Indigenous and Community Conserved Areas Registry

Indigenous and Community Conserved Areas Registry

Indigenous and Community Conserved Areas (ICCAs) are natural sites, resources and species' habitats conserved in a voluntary and self-directed way through community values, practices, rules and institutions. For hundreds of years, indigenous people and local communities have been a crucial part of conservation. While the conservation practices of ICCAs are potentially the oldest on earth, they are under- recognized and not well understood, thus leaving them in jeopardy from lack of political and financial support and increasingly vulnerable to external threats. Recent international meetings, including the 2003 World Parks Congress and the 2004 Programme of Work on Protected Areas of the Convention on Biological Diversity, have contributed to a re-evaluation of ICCAs as one of the main avenues to strengthen sustainable natural resource use and conservation. Thus, there is a need for detailed knowledge and experience to be gathered, analyzed, and shared.

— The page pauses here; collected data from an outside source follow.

(** The coefficient of [X[i]]. *)
Lemma coeff_cost_function_var i :
  (i < N)%nat → coeff_monomial (cost_function N c P) (Monomial.var N i) = c i - 2 * P.
Proof.
  intros Hi. rewrite coeff_cost_function. unfold pairs_to, gens_to, unit_to.
  assert (∀ p, (p < N)%nat →
    ind (Monomial.var N p = Monomial.var N i) = ind (p = i)) as Hgen.
  { intros p Hp. apply ind_iff. split; [by apply var_inj | by intros ->]. }
  rewrite (sumQ_seq_ext (λ k, c k * _) (λ k, c k * ind (k = i)))
    by (intros; by rewrite Hgen).
  rewrite sumQ_select_seq by done.
  rewrite (sumQ_seq_zero (λ p, sumQ _ _)).
  2:{ intros p Hp. apply sumQ_seq_zero. intros q Hq.
      apply ind_False. by apply mul_var_ne_var. }
  rewrite (sumQ_seq_ext (λ p, ind _) (λ p, ind (p = i))) by done.
  rewrite sumQ_ind_seq by done.
  rewrite ind_False; [ring|]. intros H. by apply (var_ne_one N i).
Qed.

(** No single generator and no empty product gives a product of two
    generators. *)
Lemma coeff_cost_function_mul i j :
  (i < N)%nat → (j < N)%nat →
  coeff_monomial (cost_function N c P)
    (Monomial.mul (Monomial.var N i) (Monomial.var N j))
  = P * pairs_to N (Monomial.mul (Monomial.var N i) (Monomial.var N j)).
Proof.
  intros Hi Hj. rewrite coeff_cost_function. unfold gens_to, unit_to.
  rewrite (sumQ_seq_zero (λ k, c k * _)).
  2:{ intros k Hk. rewrite ind_False; [ring|]. intros H. by apply (mul_var_ne_var N i j k). }
  rewrite (sumQ_seq_zero (λ p, ind _)).
  2:{ intros k Hk. apply ind_False. intros H. by apply (mul_var_ne_var N i j k). }
  rewrite ind_False; [ring|]. intros H. by apply (mul_var_ne_one N i j).
Qed.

The ICCA Registry website is a pilot online database for Indigenous and Community Conserved Areas, offering information, maps, statistics and analysis on featured ICCAs to indigenous communities, researchers, conservation practitioners, policy and decision-makers and general public who want to understand and obtain information on ICCAs characteristics and geographical extent.

The purpose of the website is to help people understand ICCAs and their biodiversity, ecological and cultural values. The website aims to be a key source of global information and data on ICCAs for involved communities, practitioners, researchers and the general public. Through this website, information on ICCAs from different countries and regions of the world will be available in one place, guaranteeing improved access to information about ICCAs. In particular, the database will hold qualitative, quantitative and spatial data. The degree to which this is available directly to the public depends on the agreements we have with those who have contributed the information. The website, featured with visual aids and tools such as maps, videos and photos, represents the best way to circulate this valuable data around the globe, demonstrate ICCA conservation value and foster ICCA recognition.
 

ICCA Registry Website...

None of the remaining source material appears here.